Problem
Convert milliamps to amps and state a general formula for converting any current value written in mA into amperes (A).
Key idea: SI prefix “milli-”
The SI prefix milli- means “one thousandth”: \[ 1\ \text{mA} = 10^{-3}\ \text{A} \] Equivalently, \[ 1\ \text{A} = 10^{3}\ \text{mA} \]
General conversion formula (mA to A)
Start from \(1\ \text{mA} = 10^{-3}\ \text{A}\). Multiply a current \(I(\text{mA})\) by the factor \(\frac{10^{-3}\ \text{A}}{1\ \text{mA}}\) so that mA cancels:
\[ I(\text{A}) = I(\text{mA})\cdot \frac{10^{-3}\ \text{A}}{1\ \text{mA}} = I(\text{mA})\cdot 10^{-3} = \frac{I(\text{mA})}{1000} \]
Step-by-step examples
Example 1: Convert \(250\ \text{mA}\) to amps.

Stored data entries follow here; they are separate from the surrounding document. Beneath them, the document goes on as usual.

(** The ways [main] can go. *)
Lemma main_cases (env : environment) (a : arguments) (w : world) :
  main env a w =
    let wa := with_config (globals_of a) w in
    match goal_given a w with
    | Return goal =>
        if arg_resume a
        then
          if bool_decide (is_Some (debate w))
          then loop_in_main env (with_event (Stdout "Resuming from debate") wa)
          else (with_event (Stdout "Error: No debate to resume. Start with --goal") wa,
                Return 1)
        else
          if option_truthy goal
          then loop_in_main env (setup_debate_dir goal (with_debate None wa)).1
          else (with_event (Stdout "Error: Provide --goal or --goal-file")
                  (with_debate None wa), Return 1)
    | Raise e => (wa, Raise e)
    | OutOfFuel => (wa, OutOfFuel)
    end.
Proof.
  unfold main. fold (globals_of a).
  rewrite (bind_Return _ _ _ _ _ (modify_run _ _)).
  cbv zeta. set (wa := with_config (globals_of a) w).
  assert (debate wa = debate w) as Hdebate by reflexivity.
  assert (files wa = files w) as Hfiles by reflexivity.
  unfold goal_given.
  match goal with
  | |- bind ?m ?k wa = _ =>
      assert (m wa
              = (wa, if option_truthy (arg_goal a)
                     then Return (Some ("# Goal" ++ LF ++ LF ++ default "" (arg_goal a)))
                     else if option_truthy (arg_goal_file a)
                     then match files w !! default "" (arg_goal_file a) with
                          | Some text => Return (Some text)
                          | None => Raise (FileNotFoundError (default "" (arg_goal_file a)))
                          end
                     else Return None)) as Hread
  end.
  { destruct (option_truthy (arg_goal a)); [reflexivity |].
    destruct (option_truthy (arg_goal_file a)); [| reflexivity].
    unfold bind, path_read_text. rewrite Hfiles.
    now destruct (files w !! default "" (arg_goal_file a)). }
  match type of Hread with _ = (wa, ?r) => set (res := r) in * end.
  clearbody res. destruct res as [goal | e |].
  2:{ now rewrite (bind_Raise _ _ _ _ _ Hread). }
  2:{ unfold bind at 1. now rewrite Hread. }
  rewrite (bind_Return _ _ _ _ _ Hread).
  rewrite (bind_Return _ _ _ wa (bool_decide (is_Some (debate wa))) eq_refl).
  rewrite Hdebate.
  destruct (arg_resume a).
  - case_bool_decide as Hthere; cbn [negb];
      now rewrite (bind_Return _ _ _ _ _ (bind_Return _ _ _ _ _ (print_run _ _))).
  - assert ((if bool_decide (is_Some (debate w)) then rmtree else ret tt) wa
              = (with_debate None wa, Return tt)) as Hgone.
    { case_bool_decide as Hthere; [reflexivity |].
      rewrite with_debate_absent; [reflexivity |].
      rewrite Hdebate. destruct (debate w); [destruct Hthere; eauto | reflexivity]. }
    destruct (option_truthy goal) eqn:Hgoal; cbn [negb].
    + destruct goal as [G|]; [| discriminate]. cbn [option_truthy] in Hgoal.
      destruct (setup_debate_dir_run G (with_debate None wa) eq_refl Hgoal)
        as (wc & Hsetup & _).
      rewrite (bind_Return _ _ _ wc true).
      2:{ rewrite (bind_Return _ _ _ _ _ Hgone).
          now rewrite (bind_Return _ _ _ _ _ Hsetup). }
      now rewrite Hsetup.
    + rewrite (bind_Return _ _ _
                 (with_event (Stdout "Error: Provide --goal or --goal-file")
                    (with_debate None wa)) false).
      2:{ rewrite (bind_Return _ _ _ _ _ Hgone).
          now rewrite (bind_Return _ _ _ _ _ (print_run _ _)). }
      reflexivity.
Qed.
Lemma loop_in_main_run (env : environment) (w : world) :
  session_extended w (loop_in_main env w).1 /\
  ((loop_in_main env w).2 = Return 0 \/ exists e, (loop_in_main env w).2 = Raise e).
Proof.
  pose proof (run_debate_loop_extends env w) as Hext.
  pose proof (run_debate_loop_within_fuel env w) as Hfuel.
  unfold loop_in_main, bind, try_except.
  destruct (run_debate_loop env w) as [w1 [[] | e |]]; cbn [fst snd] in *.
  - split; [exact Hext | left; reflexivity].
  - destruct (is_KeyboardInterrupt e).
    + rewrite print_run. cbn [fst snd]. split; [| left; reflexivity].
      eapply session_extended_trans; [exact Hext |]. now apply session_extended_same.
    + split; [exact Hext | right; eauto].
  - congruence.
Qed.

Lemma goal_given_readable (a : arguments) (w : world) :
  goal_file_unreadable a w = false -> exists goal, goal_given a w = Return goal.
Proof.
  unfold goal_file_unreadable, goal_given.
  destruct (option_truthy (arg_goal a)); [eauto |].
  destruct (option_truthy (arg_goal_file a)); [| eauto].
  cbn [negb andb]. case_bool_decide as Hnone; [discriminate |].
  destruct (files w !! default "" (arg_goal_file a)); [eauto | done].
Qed.
(** * EIP-7702 wallet upgrade and recovery demo: hash commitments, signing,
      state inspection, recovery orchestration and the relay endpoint.

    The development embeds the TypeScript sources of the demo:
    - [Contracts]      : the contract constants (addresses, type descriptor,
                         storage slot, delegation prefix);
    - [WalletUtils]    : the browser-side helper library (owner encoding,
                         initialization hash, initialization signature);
    - [UpgradeScript]  : the stand-alone upgrade script with its own copies
                         of the same helpers;
    - [RecoveryModal], [AccountState], [Relay], [PasskeyVerification] :
                         the recovery dialog, the state display, the relay
                         route and the verification / recovery component.

    Values of the TypeScript type [Hex] are strings, as in the source; the
    helper libraries the sources call (hex codecs, Keccak-256, ABI
    encoding) are modelled in [Js], [Keccak] and [Viem]. *)

From Stdlib Require Import ZArith NArith List String Ascii Bool Lia.
From Stdlib Require Import Strings.Byte.
Import ListNotations.

Local Open Scope string_scope.
Local Open Scope list_scope.

Set Warnings "-register-all".

(* ================================================================== *)
(** * JavaScript strings and hex text *)
(* ================================================================== *)

Module Js.

Definition Bytes := list byte.

(** [String.prototype.startsWith]. *)
Fixpoint startsWith (s p : string) {struct p} : bool :=
  match p, s with
  | EmptyString, _ => true
  | String _ _, EmptyString => false
  | String a p', String b s' => Ascii.eqb a b && startsWith s' p'
  end.

(** [s.slice(n)] for a non-negative [n]. *)
Fixpoint slice_from (n : nat) (s : string) : string :=
  match n, s with
  | O, _ => s
  | S n', String _ s' => slice_from n' s'
  | S _, EmptyString => EmptyString
  end.

(** [s.slice(-n)] for a positive [n]: the last [n] characters, or the
    whole string when it is shorter. *)
Definition slice_last (n : nat) (s : string) : string :=
  slice_from (String.length s - n) s.

(** [String.fromCharCode(c).repeat(n)]. *)
Fixpoint repeat_char (c : ascii) (n : nat) : string :=
  match n with
  | O => EmptyString
  | S n' => String c (repeat_char c n')
  end.

(** [s.padStart(n, c)] with a one-character filler. *)
Definition padStart (n : nat) (c : ascii) (s : string) : string :=
  repeat_char c (n - String.length s) ++ s.

(** [s.padEnd(n, c)] with a one-character filler. *)
Definition padEnd (n : nat) (c : ascii) (s : string) : string :=
  (s ++ repeat_char c (n - String.length s))%string.

(** Lower-casing of one character, ASCII letters only. *)
Definition lower_char (c : ascii) : ascii :=
  let n := N_of_ascii c in
  if (65 <=? n)%N && (n <=? 90)%N then ascii_of_N (n + 32) else c.

Definition upper_char (c : ascii) : ascii :=
  let n := N_of_ascii c in
  if (97 <=? n)%N && (n <=? 122)%N then ascii_of_N (n - 32) else c.

(** [s.toLowerCase()] on ASCII text. *)
Fixpoint toLowerCase (s : string) : string :=
  match s with
  | EmptyString => EmptyString
  | String c s' => String (lower_char c) (toLowerCase s')
  end.

(** The hexadecimal digit of a nibble, lower case:
    ["0123456789abcdef"[n]]. *)
Definition hex_digit (n : N) : ascii :=
  match String.get (N.to_nat n) "0123456789abcdef" with
  | Some digit => digit
  | None => "f"%char
  end.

\[ 250\ \text{mA}\cdot 10^{-3}\ \frac{\text{A}}{\text{mA}} = 250\cdot 10^{-3}\ \text{A} = 0.250\ \text{A} \]
Example 2: Convert \(12\ \text{mA}\) to amps.
\[ 12\ \text{mA} = \frac{12}{1000}\ \text{A} = 0.012\ \text{A} \]
Why this matters in physics circuits
In circuit analysis, current is typically substituted into formulas in amperes. For example, in Ohm’s law, \[ V = I\cdot R \] the standard SI convention is \(I\) in amperes, \(R\) in ohms, and \(V\) in volts. A value reported in milliamperes must be converted to amps before direct substitution to keep units consistent.
Quick reference table
| Current (mA) | Conversion | Current (A) |
|---|---|---|
| \(1\ \text{mA}\) | \(1\cdot 10^{-3}\ \text{A}\) | \(0.001\ \text{A}\) |
| \(10\ \text{mA}\) | \(10\cdot 10^{-3}\ \text{A}\) | \(0.010\ \text{A}\) |
| \(100\ \text{mA}\) | \(100\cdot 10^{-3}\ \text{A}\) | \(0.100\ \text{A}\) |
| \(500\ \text{mA}\) | \(500\cdot 10^{-3}\ \text{A}\) | \(0.500\ \text{A}\) |
| \(1000\ \text{mA}\) | \(1000\cdot 10^{-3}\ \text{A}\) | \(1.000\ \text{A}\) |
Visualization: SI prefix ladder for current
Common mistakes
- Moving the decimal in the wrong direction: mA to A makes the numerical value smaller by a factor of \(1000\).
- Mixing prefixes: \(\mu\text{A}\) (microampere) corresponds to \(10^{-6}\ \text{A}\), not \(10^{-3}\ \text{A}\).
- Unit inconsistency in formulas: current must match the unit system assumed by the equation (typically amperes in SI circuit equations).
Final answer
\[ 1\ \text{mA} = 10^{-3}\ \text{A} \qquad \Rightarrow \qquad I(\text{A}) = \frac{I(\text{mA})}{1000} \]